上海交通大學醫學院附屬新華醫院王群山教授隨後介紹了房顫導管消融聯合左心耳封堵的一站式治療策略。導管消融可以對患者進行有效的節律控制、緩解症狀,而聯合左心耳封堵是術後口服抗凝治療的替代方案。研究顯示,導管消融聯合左心耳封堵一站式治療具有良好的有效性和安全性。王群山教授分享了上海交通大學醫學院附屬新華醫院的資料和臨床經驗,在接受一站式治療的患者中,術後2年時的缺血性卒中和出血發生率均較低。

Professor Wang Qunshan, Xinhua Hospital Affiliated to Shanghai Jiao Tong University School of Medicine, introduced the combined procedure of catheter ablation combined with left atrial appendage closure. Catheter ablation can effectively control the rhythm and relieve symptoms of patients, and combined with left atrial appendage occlusion is an alternative to postoperative oral anticoagulation therapy. Studies have shown that the combined treatment of catheter ablation with left atrial appendage occlusion has good effectiveness and safety. Professor Wang Qunshan shared the data and clinical experience of Xinhua Hospital Affiliated to Shanghai Jiao Tong University School of Medicine. Among patients who received the combined treatment, the incidence of ischemic stroke and bleeding was low 2 years after surgery.

Amam Mbakwem教授:

改善HFpEF合併房顫,應關注心房心肌病

來自奈及利亞拉各斯醫學院的Amam Mbakwem教授剖析了射血分數保留心衰(HFpEF)合併房顫的管理困境與對策。病理生理學研究顯示,系統性炎症、血流動力學、心肌病變、心肌纖維化等機制,是房顫與心衰之間的內在關聯。此外,心房心肌病帶來的結構、電生理、功能紊亂也是導致HFpEF患者發生房顫的因素。最新研究提示,將重心轉移至心房心肌病,進行有效的心室率控制、改變心房重構,將是未來HFpEF合併房顫的重點研究方向。

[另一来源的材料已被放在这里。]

(* ===== verification/PyTime.v ===== *)
(** * UTC instants and their texts

    A [datetime] is a number of microseconds since 1970-01-01T00:00:00Z (years 1000 to
    9999, where the texts have four digits for the year). *)
From stdpp Require Import base strings list.
From Stdlib Require Import ZArith Lia.
From S2P Require Import Prelude PyStr.
Local Open Scope Z_scope.

Definition US_PER_MINUTE : Z := 60000000.
Definition US_PER_DAY : Z := 86400000000.

(** [m] minutes before [t] *)
Definition minus_minutes (t m : Z) : Z := t - m * US_PER_MINUTE.

(** [datetime.min] and [datetime.max] *)
Definition MIN_DATETIME : Z := -62135596800000000.
Definition MAX_DATETIME : Z := 253402300799999999.

(** [t - timedelta(minutes=m)]; [None] is the [OverflowError] of a difference that is out
    of range (as every one of a [timedelta] that is out of its own range would be). *)
Definition sub_minutes (t m : Z) : option Z :=
  let u := minus_minutes t m in
  if decide (MIN_DATETIME ≤ u ≤ MAX_DATETIME) then Some u else None.

(** [t.date()], as a number of days *)
Definition day_of (t : Z) : Z := t / US_PER_DAY.

(** Year, month and day of a number of days since 1970-01-01 (Gregorian). *)
Definition civil_from_days (days : Z) : Z * Z * Z :=
  let z := days + 719468 in
  let era := z / 146097 in
  let doe := z mod 146097 in
  let yoe := (doe - doe / 1460 + doe / 36524 - doe / 146096) / 365 in
  let doy := doe - (365 * yoe + yoe / 4 - yoe / 100) in
  let mp := (5 * doy + 2) / 153 in
  let d := doy - (153 * mp + 2) / 5 + 1 in
  let m := if decide (mp < 10) then mp + 3 else mp - 9 in
  (yoe + era * 400 + (if decide (m ≤ 2) then 1 else 0), m, d).

Definition pad2 (n : Z) : string := if decide (n < 10) then "0" +:+ str_Z n else str_Z n.

(** [n] in [k] digits *)
Fixpoint pad_zeros (k : nat) (n : Z) : string :=
  match k with
  | O => ""
  | S k => pad_zeros k (n / 10) +:+ str_Z (n mod 10)
  end.

(** [t.strftime("%Y.%m.%d")] of the day, with the separator as a parameter *)
Definition date_str (sep : string) (days : Z) : string :=
  let '(y, m, d) := civil_from_days days in str_Z y +:+ sep +:+ pad2 m +:+ sep +:+ pad2 d.

(** [t.isoformat()] of an aware UTC datetime *)
Definition isoformat (t : Z) : string :=
  let us := t mod 1000000 in
  let s := t / 1000000 mod 86400 in
  date_str "-" (day_of t) +:+ "T" +:+ pad2 (s / 3600) +:+ ":" +:+ pad2 (s / 60 mod 60)
  +:+ ":" +:+ pad2 (s mod 60)
  +:+ (if decide (us = 0) then "" else "." +:+ pad_zeros 6 us) +:+ "+00:00".

Lemma day_of_mono t t' : t ≤ t' → day_of t ≤ day_of t'.
Proof. intros. unfold day_of, US_PER_DAY. by apply Z.div_le_mono. Qed.

(** An instant of every day between two instants. *)
Lemma day_between t t' d :
  t ≤ t' → day_of t ≤ d ≤ day_of t' → ∃ u, t ≤ u ≤ t' ∧ day_of u = d.
Proof.
  intros Ht [Hl Hr]. unfold day_of, US_PER_DAY in *.
  destruct (decide (t / 86400000000 = d)) as [<-|Hne]; [exists t; lia|].
  exists (d * 86400000000). rewrite Z.div_mul by lia. split; [|done].
  pose proof (Z.mul_div_le t' 86400000000 ltac:(lia)).
  pose proof (Z.mod_pos_bound t 86400000000 ltac:(lia)).
  pose proof (Z.div_mod t 86400000000 ltac:(lia)). nia.
Qed.

Example isoformat_example :
  isoformat 1781484300000000 = "2026-06-15T00:45:00+00:00"
  ∧ isoformat 1781484300000120 = "2026-06-15T00:45:00.000120+00:00".
Proof. split; vm_compute; reflexivity. Qed.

Professor Amam Mbakwem, College of Medicine University of Lagos, analyzed the management dilemma and countermeasures of heart failure with preserved ejection fraction (HFpEF) combined with atrial fibrillation. Pathophysiological studies have shown that systemic inflammation, hemodynamics, myocardial lesions, myocardial fibrosis and other mechanisms are the intrinsic relationship between atrial fibrillation and heart failure. In addition, the structural, electrophysiological and functional disorders caused by atrial cardiomyopathy are also factors that lead to atrial fibrillation in HFpEF patients. The latest research shifts the focus to atrial cardiomyopathy, effective ventricular rate control, and changing atrial remodeling will be the key research direction for HFpEF combined with atrial fibrillation in the future.

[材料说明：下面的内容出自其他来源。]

Lemma scan_fuel_S n :
  (∀ l, (2 * length l ≤ S n)%nat → scan_once n l = scan_once (S n) l) ∧
  (∀ l, (2 * length l ≤ n)%nat → scan_items n l = scan_items (S n) l) ∧
  (∀ l, (2 * length l ≤ n)%nat → scan_members n l = scan_members (S n) l).
Proof.
  induction n as [|n (IHo & IHi & IHm)].
  { split_and!; intros [|c l] Hl; simpl in Hl; try done; lia. }
  split_and!.
  - intros [|c l] Hl; [done|]. simpl in Hl. pose proof (skip_ws_length l).
    cbn [scan_once]. case_bool_decide; [done|]. case_bool_decide; [|case_bool_decide; [|done]];
      (destruct (expect _ _); [done|]); rewrite ?IHi, ?IHm by lia; done.
  - intros l Hl. cbn [scan_items]. rewrite <-IHo by lia. apply bind_ext. intros [v r] Hr.
    apply scan_lengths in Hr. pose proof (skip_ws_length r).
    destruct (expect "]"%char (skip_ws r)); [done|]. apply bind_ext. intros r' E%expect_Some.
    pose proof (skip_ws_length r'). rewrite E in *. simpl in *. by rewrite IHi by lia.
  - intros l Hl. cbn [scan_members]. apply bind_ext. intros l1 ->%expect_Some.
    apply bind_ext. intros [k r] Hk%scan_str_length. pose proof (skip_ws_length r).
    apply bind_ext. intros r1 E1%expect_Some. pose proof (skip_ws_length r1).
    rewrite E1 in *. simpl in *. rewrite <-IHo by lia. apply bind_ext. intros [v r2] Hr.
    apply scan_lengths in Hr. pose proof (skip_ws_length r2).
    destruct (expect "}"%char (skip_ws r2)); [done|]. apply bind_ext. intros r' E%expect_Some.
    pose proof (skip_ws_length r'). rewrite E in *. simpl in *. by rewrite IHm by lia.
Qed.

Lemma scan_once_fuel n l :
  (2 * length l ≤ S n)%nat → scan_once n l = scan_once (2 * length l) l.
Proof.
  intros Hl. destruct (decide (S n = 2 * length l)%nat) as [<-|Hne].
  { by apply (scan_fuel_S n). }
  assert (2 * length l ≤ n)%nat as Hle by lia. clear Hl Hne.
  induction Hle as [|m Hle IH]; [done|]. rewrite <-IH. symmetry. apply scan_fuel_S. lia.
Qed.

(** More fuel gives the same result. *)
Lemma scan_mono n :
  (∀ l x, scan_once n l = Some x → scan_once (S n) l = Some x) ∧
  (∀ l x, scan_items n l = Some x → scan_items (S n) l = Some x) ∧
  (∀ l x, scan_members n l = Some x → scan_members (S n) l = Some x).
Proof.
  assert (∀ A B (o o' : option A) (f g : A → option B) x,
    o ≫= f = Some x → (∀ a, o = Some a → o' = Some a) →
    (∀ a, f a = Some x → g a = Some x) → o' ≫= g = Some x) as Hb.
  { intros A B o o' f g x (a & Ha & Hf)%bind_Some Ho Hg. rewrite (Ho a Ha). simpl. auto. }
  induction n as [|n (IHo & IHi & IHm)]; [by split_and!; intros []|]. split_and!.
  - intros [|c l] x; [done|]. cbn [scan_once].
    case_bool_decide; [done|]. case_bool_decide; [|case_bool_decide; [|done]];
      (destruct (expect _ _); [done|]); intros Hx; eapply Hb; try done; intros; auto.
  - intros l x Hx. cbn [scan_items] in *. eapply Hb; [exact Hx|auto|]. intros [v r].
    destruct (expect _ _); [done|]. intros Hy. eapply Hb; [exact Hy|done|]. intros r' Hz.
    eapply Hb; [exact Hz|auto|done].
  - intros l x H0. cbn [scan_members] in *. eapply Hb; [exact H0|done|]. intros l1 H1.
    eapply Hb; [exact H1|done|]. intros [k r] H2. eapply Hb; [exact H2|done|]. intros r1 H3.
    eapply Hb; [exact H3|auto|]. intros [v r2].
    destruct (expect "}"%char (skip_ws r2)); [done|]. intros Hy. eapply Hb; [exact Hy|done|]. intros r' Hz.
    eapply Hb; [exact Hz|intros ? Hm; exact (IHm _ _ Hm)|done].
Qed.

Lemma scan_once_le n m l x : (n ≤ m)%nat → scan_once n l = Some x → scan_once m l = Some x.
Proof. induction 1; [done|]. intros. by apply scan_mono, IHle. Qed.
Lemma scan_items_le n m l x : (n ≤ m)%nat → scan_items n l = Some x → scan_items m l = Some x.
Proof. induction 1; [done|]. intros. by apply scan_mono, IHle. Qed.
Lemma scan_members_le n m l x :
  (n ≤ m)%nat → scan_members n l = Some x → scan_members m l = Some x.
Proof. induction 1; [done|]. intros. by apply scan_mono, IHle. Qed.

Lemma scan_once_enough n l x : scan_once n l = Some x → scan_once (2 * length l) l = Some x.
Proof.
  intros Hx. rewrite <-(scan_once_fuel (Nat.max n (2 * length l))) by lia.
  eapply scan_once_le; [|done]. lia.
Qed.

(** ** Characters read back *)
Lemma code_byte z : 0 ≤ z < 256 → code (byte z) = z.
Proof. intros Hz. unfold code, byte. rewrite N_ascii_embedding by lia. lia. Qed.

Lemma byte_code c : byte (code c) = c.
Proof. unfold code, byte. by rewrite N2Z.id, ascii_N_embedding. Qed.

Lemma byte_inj y z : 0 ≤ y < 256 → 0 ≤ z < 256 → byte y = byte z → y = z.
Proof. intros Hy Hz E. by rewrite <-(code_byte y), <-(code_byte z), E. Qed.

Lemma code_points_utf8 c l :
  0 ≤ c < 0x110000 → code_points (utf8 c ++ l) = c :: code_points l.
Proof.
  intros Hc. unfold utf8. pose proof (Z.mod_pos_bound c 64 eq_refl).
  pose proof (Z.mod_pos_bound (c / 64) 64 eq_refl).
  pose proof (Z.mod_pos_bound (c / 4096) 64 eq_refl).
  pose proof (Z.div_mod c 64 ltac:(done)). pose proof (Z.div_mod (c / 64) 64 ltac:(done)) as H64.
  pose proof (Z.div_mod (c / 4096) 64 ltac:(done)) as H4096.
  rewrite Z.div_div in H64 by lia. rewrite Z.div_div in H4096 by lia.
  change (64 * 64) with 4096 in *. change (4096 * 64) with 262144 in *.
  repeat case_bool_decide; cbn [app code_points].
  - rewrite code_byte by lia. by rewrite bool_decide_eq_true_2 by lia.
  - rewrite !code_byte by lia.
    rewrite bool_decide_eq_false_2, bool_decide_eq_true_2 by lia. f_equal. lia.
  - rewrite !code_byte by lia.
    rewrite !bool_decide_eq_false_2, bool_decide_eq_true_2 by lia. f_equal. lia.
  - rewrite !code_byte by lia. rewrite !bool_decide_eq_false_2 by lia. f_equal. lia.
Qed.

(** What is decoded from encoded scalars is them: the encoding of scalars is UTF-8. *)
Lemma is_utf8_encode cs :
  Forall is_scalar cs →
  is_utf8 (of_chars (mjoin (utf8 <$> cs))) ∧ code_points (mjoin (utf8 <$> cs)) = cs.
Proof.
  intros Hcs. assert (code_points (mjoin (utf8 <$> cs)) = cs) as E.
  { induction Hcs as [|c cs Hc Hcs IH]; [done|]. csimpl.
    rewrite code_points_utf8 by (unfold is_scalar in Hc; lia). by rewrite IH. }
  unfold is_utf8. rewrite chars_of_chars, E. done.
Qed.

(** ASCII text is UTF-8. *)
Lemma is_utf8_ascii s : Forall (λ c, code c < 128) (chars s) → is_utf8 s.
Proof.
  intros Hs. rewrite <-(of_chars_chars s).
  assert (mjoin (utf8 <$> (code <$> chars s)) = chars s) as <-.
  { induction Hs as [|c l Hc Hl IH]; [done|]. csimpl. rewrite IH. unfold utf8.
    rewrite bool_decide_eq_true_2 by done. by rewrite byte_code. }
  apply is_utf8_encode. apply Forall_fmap. eapply Forall_impl; [done|].
  intros c Hc. simpl in *. left. unfold code in *. lia.
Qed.

Lemma hex_val_digit n : 0 ≤ n < 16 → hex_val (hex_digit n) = Some n.
Proof.
  intros Hn. unfold hex_digit. case_bool_decide; unfold hex_val; rewrite code_byte by lia.
  - rewrite bool_decide_eq_true_2 by lia. f_equal. lia.
  - rewrite bool_decide_eq_false_2, bool_decide_eq_true_2 by lia. f_equal. lia.
Qed.

Lemma hex4_val_hex4 n :
  0 ≤ n < 0x10000 →
  hex4_val (hex_digit (n / 4096)) (hex_digit (n / 256 mod 16)) (hex_digit (n / 16 mod 16))
    (hex_digit (n mod 16)) = Some n.
Proof.
  intros Hn. pose proof (Z.div_mod n 16 ltac:(done)).
  pose proof (Z.div_mod (n / 16) 16 ltac:(done)) as H16.
  pose proof (Z.div_mod (n / 256) 16 ltac:(done)) as H256.
  rewrite Z.div_div in H16 by lia. rewrite Z.div_div in H256 by lia.
  change (16 * 16) with 256 in *. change (256 * 16) with 4096 in *.
  pose proof (Z.mod_pos_bound n 16 eq_refl). pose proof (Z.mod_pos_bound (n / 16) 16 eq_refl).
  pose proof (Z.mod_pos_bound (n / 256) 16 eq_refl).
  unfold hex4_val. rewrite !hex_val_digit by lia. simpl. f_equal. lia.
Qed.

Lemma scan_char_u n l :
  scan_char (u_escape n ++ l) = ('(s, r) ← scan_u_escape (hex4 n ++ l); Some (Some s, r)).
Proof. reflexivity. Qed.

Lemma scan_u_escape_one n l :
  0 ≤ n < 0x10000 → is_high n = false → scan_u_escape (hex4 n ++ l) = Some (utf8 n, l).
Proof.
  intros Hn Hh. unfold scan_u_escape, hex4. cbn [app].
  rewrite hex4_val_hex4 by done. cbn [mbind option_bind].
  destruct l as [|b [|v [|g1 [|g2 [|g3 [|g4 r]]]]]]; try done. by rewrite Hh.
Qed.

José R. Gonzalez-Juanatey教授:

非心臟手術相關房顫還需對症下藥

第二節的最後,José R. Gonzalez-Juanatey教授分享了非心臟手術相關房顫的治療現狀和管理策略。非心臟手術後導致的房顫在臨床中並不罕見,可能是由於炎症導致,同時脂肪的積累也將增加心律失常風險。可以透過影像學檢查、生物標誌物檢測,來探索相關的致病因素,從而進行有針對的治療和管理。β受體阻滯劑或胺碘酮可以改善非心臟手術相關房顫患者的預後,但抗凝治療的獲益目前尚不明確。

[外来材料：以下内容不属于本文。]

(* ===== verification/Renderer.v ===== *)
(** * The e-mail body renderer ([src/alert/body_renderer.py], [src/alert/tokens.py])

    Templates and values are UTF-8 byte strings.  A template is lexed into literal
    characters and [@]-tokens, so a substitution is a function on tokens. *)
From stdpp Require Import base list strings.
From Stdlib Require Import ZArith Lia Ascii.
From Stdlib Require String.
From S2P Require Import Prelude PyNum PyStr PyFloat.

(** A value bound to a token. *)
Inductive TVal : Type :=
| TNone
| TStr (s : string)
| TInt (z : Z)
| TNum (x : num).

(** ** Tokens *)
Inductive Context : Set := text | url.

Definition SCALAR_TOKENS : list (string * Context) :=
  [("@Severity", text); ("@Category", text); ("@Fact", text); ("@CurrentValue", text);
   ("@Threshold", text); ("@Operator", text); ("@WindowMin", text); ("@Timestamp", text);
   ("@Process", text); ("@GroupBy", text); ("@GroupValue", text); ("@AffectedCount", text);
   ("@AffectedEquipment", text); ("@GrafanaUrl", url); ("@Hostname", text);
   ("@Model", text); ("@Line", text); ("@IP", text); ("@CODE", text)].

Definition ROW_TOKENS : list (string * Context) :=
  [("@Row.Index", text); ("@Row.EqpId", text); ("@Row.CurrentValue", text);
   ("@Row.Threshold", text); ("@Row.Severity", text); ("@Row.Fact", text);
   ("@Row.Category", text); ("@Row.Operator", text); ("@Row.Model", text);
   ("@Row.Line", text); ("@Row.IP", text); ("@Row.Proc", text)].

Definition TOKEN_CONTEXT : list (string * Context) := SCALAR_TOKENS ++ ROW_TOKENS.

(** ** Lexing by [_TOKEN_RE], an at sign, an optional [Row.], and letters *)
Inductive Lexeme : Type := Lit (c : ascii) | Tok (name : string).

Fixpoint span_alpha (l : list ascii) : list ascii * list ascii :=
  match l with
  | c :: l' => if is_alpha c then prod_map (c ::.) id (span_alpha l') else ([], l)
  | [] => ([], [])
  end.

(** The match at the text after an at sign, and what follows it; without letters after
    [Row.] the group is skipped, and [Row] itself is the name. *)
Definition match_token (l : list ascii) : option (list ascii * list ascii) :=
  let plain := match span_alpha l with ([], _) => None | r => Some r end in
  match strip_prefix "Row." (of_chars l) with
  | Some rest =>
      match span_alpha (chars rest) with
      | ([], _) => plain
      | (name, rest) => Some (chars "Row." ++ name, rest)
      end
  | None => plain
  end.

Fixpoint lex_fuel (fuel : nat) (l : list ascii) : list Lexeme :=
  match fuel, l with
  | 0, _ | _, [] => []
  | S fuel, c :: l' =>
      if decide (c = "@"%char) then
        match match_token l' with
        | Some (name, rest) => Tok (String "@" (of_chars name)) :: lex_fuel fuel rest
        | None => Lit c :: lex_fuel fuel l'
        end
      else Lit c :: lex_fuel fuel l'
  end.

Definition lex (s : string) : list Lexeme := lex_fuel (byte_len s) (chars s).

(** [_TOKEN_RE.sub(repl, s)] *)
Definition sub_tokens (repl : string → string) (s : string) : string :=
  foldr (λ x acc, match x with Lit c => String c acc | Tok t => repl t +:+ acc end) "" (lex s).

(** ** Values *)
Definition ValueMap : Type := list (string * TVal).

Definition _format_value (raw : TVal) : string :=
  match raw with
  | TNone => "-"
  | TStr s => s
  | TInt z => str_Z z
  | TNum x => float_repr x
  end.

(** [html.escape(s, quote=True)] *)
Definition html_escape_char (c : ascii) : string :=
  if decide (c = "&"%char) then "&amp;"
  else if decide (c = "<"%char) then "&lt;"
  else if decide (c = ">"%char) then "&gt;"
  else if decide (c = dquote) then "&quot;"
  else if decide (c = "'"%char) then "&#x27;"
  else String c "".

Definition html_escape (s : string) : string := map_chars html_escape_char s.

Definition _RESERVED_AKKA_TOKEN : string := "@HttpWebServerAddress".
Definition _RESERVED_AKKA_NEUTRAL : string := "&#64;HttpWebServerAddress".

Definition _escape_text (raw : TVal) : string :=
  replace _RESERVED_AKKA_TOKEN _RESERVED_AKKA_NEUTRAL (html_escape (_format_value raw)).

(** [not raw]: also an empty string and zero. *)
Definition falsy (raw : TVal) : bool :=
  match raw with
  | TNone => true
  | TStr s => bool_decide (s = "")
  | TInt z => bool_decide (z = 0%Z)
  | TNum x => num_eqb x (num_of_Z 0)
  end.

Definition _escape_url (raw : TVal) : string :=
  if falsy raw then ""
  else
    let s := _format_value raw in
    if negb (startswith "http://" s || startswith "https://" s) then ""
    else replace dq "&quot;" s.

Definition _render_token (token : string) (value_map : ValueMap) : string :=
  match ODict.get token value_map with
  | None => ""
  | Some raw =>
      match ODict.get token TOKEN_CONTEXT with
      | Some url => _escape_url raw
      | _ => _escape_text raw
      end
  end.

Definition _substitute (s : string) (value_map : ValueMap) (only_provided : bool) : string :=
  sub_tokens (λ token,
    if bool_decide (token ∉ TOKEN_CONTEXT.*1) then token
    else if only_provided && bool_decide (token ∉ value_map.*1) then token
    else _render_token token value_map) s.

(** ** The Equipment Repeat Block *)
Definition ERB_START : string := "<!--@EachEquipment-->".
Definition ERB_END : string := "<!--@EndEachEquipment-->".

(** [_ERB_BLOCK_RE.sub]: the fuel is the length of the text. *)
Fixpoint drop_blocks (fuel : nat) (s : string) : string :=
  match fuel with
  | 0 => s
  | S fuel =>
      match split_first ERB_START s with
      | None => s
      | Some (pre, rest) =>
          match split_first ERB_END rest with
          | None => s
          | Some (_, post) => pre +:+ drop_blocks fuel post
          end
      end
  end.

Definition drop_markers (s : string) : string := replace ERB_END "" (replace ERB_START "" s).

Definition _strip_erb (s : string) : string := drop_markers (drop_blocks (byte_len s) s).

Definition has_marker (s : string) : bool := contains ERB_START s || contains ERB_END s.

(** [{**row, "@Row.Index": i}] substituted in the inner text. *)
Definition expand_row (inner : string) (i : nat) (row : ValueMap) : string :=
  _substitute inner (ODict.set "@Row.Index" (TInt (Z.of_nat (S i))) row) true.

Definition _expand_erb (template : string) (rows : list ValueMap) (row_limit : option nat)
    (overflow_text : string) : string :=
  let block :=
    '(pre, rest) ← split_first ERB_START template;
    '(inner, post) ← split_first ERB_END rest;
    Some (pre, inner, post) in
  match block with
  | None => if has_marker template then _strip_erb template else template
  | Some (pre, inner, post) =>
      let capped := match row_limit with None => rows | Some n => take n rows end in
      let remaining := length rows - length capped in
      let pieces := imap (expand_row inner) capped in
      let overflow := if decide (remaining = 0) then ""
                      else replace "@RemainingCount" (str_Z (Z.of_nat remaining)) overflow_text in
      let '(pre, post) := if has_marker pre || has_marker post
                          then (_strip_erb pre, _strip_erb post) else (pre, post) in
      let result := pre +:+ join "" pieces +:+ overflow +:+ post in
      if has_marker result then drop_markers result else result
  end.

(** ** Truncation *)
Definition _TRUNCATE_MARKER : string := "<!-- truncated -->".

(** The number of bytes of the UTF-8 sequence a byte begins. *)
Definition utf8_width (c : ascii) : nat :=
  let n := nat_of_ascii c in
  if decide (n < 192) then 1 else if decide (n < 224) then 2
  else if decide (n < 240) then 3 else 4.

(** [.decode("utf-8", errors="ignore")] of a prefix of valid UTF-8: a sequence that is
    cut at the end is dropped.  The fuel is the length. *)
Fixpoint decode_ignore (fuel : nat) (l : list ascii) : list ascii :=
  match fuel, l with
  | 0, _ | _, [] => []
  | S fuel, c :: _ =>
      if decide (utf8_width c ≤ length l)
      then take (utf8_width c) l ++ decode_ignore fuel (drop (utf8_width c) l)
      else []
  end.

Definition _truncate_to_bytes (s : string) (byte_cap : nat) : string :=
  let budget := byte_cap - byte_len _TRUNCATE_MARKER in
  let cut := take budget (chars s) in
  of_chars (decode_ignore (length cut) cut) +:+ _TRUNCATE_MARKER.

(** ** Rows, title and body *)
Definition _SEV_RANK (s : string) : nat :=
  if decide (s = "CRITICAL") then 0 else if decide (s = "WARNING") then 1 else 99.

Definition get_str (k : string) (row : ValueMap) : string :=
  match ODict.get k row with Some v => _format_value v | None => "" end.

(** The number of [@Row.CurrentValue], if it is one. *)
Definition row_value (row : ValueMap) : option num :=
  match ODict.get "@Row.CurrentValue" row with
  | Some (TNum x) => Some x
  | Some (TInt z) => Some (num_of_Z z)
  | _ => None
  end.

(** The key of [order_rows]: severity, the value negated ([None] is infinity), id. *)
Definition row_leb (a b : ValueMap) : bool :=
  let sa := _SEV_RANK (upper (get_str "@Row.Severity" a)) in
  let sb := _SEV_RANK (upper (get_str "@Row.Severity" b)) in
  let ids := str_leb (get_str "@Row.EqpId" a) (get_str "@Row.EqpId" b) in
  if decide (sa = sb) then
    match row_value a, row_value b with
    | Some x, Some y => if num_eqb x y then ids else num_leb y x
    | Some x, None => if num_eqb x NegInf then ids else true
    | None, Some y => if num_eqb y NegInf then ids else false
    | None, None => ids
    end
  else bool_decide (sa < sb).

Definition order_rows : list ValueMap → list ValueMap := sort_by row_leb.

Definition DEFAULT_TITLE : string := "[EARS] 자원 모니터링 알림".

Definition DEFAULT_BODY : string :=
  "<h3>[@Category] @Severity 임계 초과</h3>" +:+
  "<p>공정 @Process · 최근 @WindowMin분 · @Timestamp</p>" +:+
  "<p>영향 장비 @AffectedCount대</p>" +:+
  "<table border=" +:+ dq +:+ "1" +:+ dq +:+ " cellpadding=" +:+ dq +:+ "4" +:+ dq +:+ ">" +:+
  "<tr><th>장비</th><th>지표</th><th>현재값</th><th>임계</th><th>심각도</th></tr>" +:+
  "<!--@EachEquipment-->" +:+
  "<tr><td>@Row.EqpId</td><td>@Row.Fact</td><td>@Row.CurrentValue</td>" +:+
  "<td>@Row.Threshold</td><td>@Row.Severity</td></tr>" +:+
  "<!--@EndEachEquipment-->" +:+
  "</table>".

Definition render_title (title_template : string) (scalars : ValueMap) : string :=
  let tpl := if decide (title_template = "") then DEFAULT_TITLE else title_template in
  let rendered :=
    sub_tokens (λ token,
      if bool_decide (token ∉ TOKEN_CONTEXT.*1) then token
      else match ODict.get token scalars with
           | None => ""
           | Some v => _format_value v
           end) tpl in
  strip (replace ":" " " rendered).

Definition render_body (template_html : string) (scalars : ValueMap) (rows : list ValueMap)
    (row_limit : option nat) (overflow_text : string) (byte_cap : option nat) : string :=
  let expanded := _expand_erb template_html rows row_limit overflow_text in
  let out := _substitute expanded scalars false in
  match byte_cap with
  | Some cap => if decide (cap < byte_len out) then _truncate_to_bytes out cap else out
  | None => out
  end.

(** ** Lemmas on lexing *)
Definition lexeme_chars (x : Lexeme) : list ascii :=
  match x with Lit c => [c] | Tok t => chars t end.

(** A character a token name can have after its at sign. *)
Definition name_char (c : ascii) : bool := is_alpha c || bool_decide (c = "."%char).

Lemma span_alpha_spec l a b :
  span_alpha l = (a, b) → l = a ++ b ∧ Forall (λ c, name_char c = true) a.
Proof.
  revert a b. induction l as [|c l IH]; simpl; intros a b; [by intros [= <- <-]|].
  destruct (is_alpha c) eqn:Ec; [|by intros [= <- <-]].
  destruct (span_alpha l) as [a' b'] eqn:E. intros [= <- <-].
  destruct (IH _ _ eq_refl) as [-> Ha]. split; [done|]. constructor; [|done].
  unfold name_char. by rewrite Ec.
Qed.

Lemma match_token_spec l name rest :
  match_token l = Some (name, rest) →
  l = name ++ rest ∧ Forall (λ c, name_char c = true) name.
Proof.
  unfold match_token.
  assert (∀ a b, match span_alpha l with ([], _) => None | r => Some r end = Some (a, b) →
    l = a ++ b ∧ Forall (λ c, name_char c = true) a) as Hplain.
  { intros a b. destruct (span_alpha l) as [[|c a'] b'] eqn:E; [done|]. intros [= <- <-].
    by apply span_alpha_spec. }
  destruct (strip_prefix "Row." (of_chars l)) as [r|] eqn:Ep; [|apply Hplain].
  destruct (span_alpha (chars r)) as [[|c a] b] eqn:E; [apply Hplain|]. intros [= <- <-].
  apply strip_prefix_Some in Ep. apply span_alpha_spec in E as [Er Ha]. split.
  - rewrite <-(chars_of_chars l), Ep, chars_app, Er. done.
  - repeat (constructor; [done|]). done.
Qed.

Lemma lex_fuel_chars fuel l :
  length l ≤ fuel → mjoin (lexeme_chars <$> lex_fuel fuel l) = l.
Proof.
  revert l. induction fuel as [|fuel IH]; intros l Hl; [by destruct l; simpl in *; [|lia]|].
  destruct l as [|c l]; [done|]. simpl in Hl. cbn [lex_fuel].
  destruct (decide (c = "@"%char)) as [->|Hc]; [|csimpl; rewrite IH by lia; done].
  destruct (match_token l) as [[name rest]|] eqn:E; csimpl; [|rewrite IH by lia; done].
  apply match_token_spec in E as [-> _]. rewrite length_app in Hl.
  rewrite IH by lia. simpl. rewrite chars_of_chars. done.
Qed.

Lemma lex_chars s : mjoin (lexeme_chars <$> lex s) = chars s.
Proof. by apply lex_fuel_chars. Qed.

Lemma lex_fuel_tokens fuel l t :
  Tok t ∈ lex_fuel fuel l →
  ∃ name, t = String "@" (of_chars name) ∧ Forall (λ c, name_char c = true) name.
Proof.
  revert l. induction fuel as [|fuel IH]; intros l; [by intros ?%elem_of_nil|].
  destruct l as [|c l]; [by intros ?%elem_of_nil|]. cbn [lex_fuel].
  destruct (decide (c = "@"%char)); [|intros [?|?]%elem_of_cons; [done|eauto]].
  destruct (match_token l) as [[name rest]|] eqn:E; intros [Ht|?]%elem_of_cons; eauto; [|done].
  injection Ht as ->. apply match_token_spec in E as [_ ?]. eauto.
Qed.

At the end of the second section, Professor José R. Gonzalez-Juanatey shared the current status of treatment and management strategies for atrial fibrillation associated with non-cardiac surgery. Atrial fibrillation caused by non-cardiac surgery is not uncommon in clinical practice. It may be caused by inflammation, and the accumulation of fat will also increase the risk of arrhythmia. Imaging examinations and biomarker tests can be used to explore related pathogenic factors, so as to carry out targeted treatment and management. Beta-blockers or amiodarone can improve the prognosis of patients with atrial fibrillation associated with non-cardiac surgery, but the benefits of anticoagulant therapy are currently unclear.

本次WCC房顫論壇雲集多位國內外房顫領域資深專家,深度剖析了房顫診療中所面臨的共性挑戰,併為房顫的精準檢測、個體化治療以及綜合管理提供了全新視角和解決方案,有望促進我國房顫綜合管理水平進一步提升!

This WCC Atrial Fibrillation Forum brought together many experts in the field of atrial fibrillation from home and abroad. They deeply analyzed the common challenges faced in the diagnosis and treatment of atrial fibrillation and provided new perspectives and solutions for the accurate detection, individualized treatment and comprehensive management of atrial fibrillation, which is expected to promote further improvement in the comprehensive management level of atrial fibrillation in my country!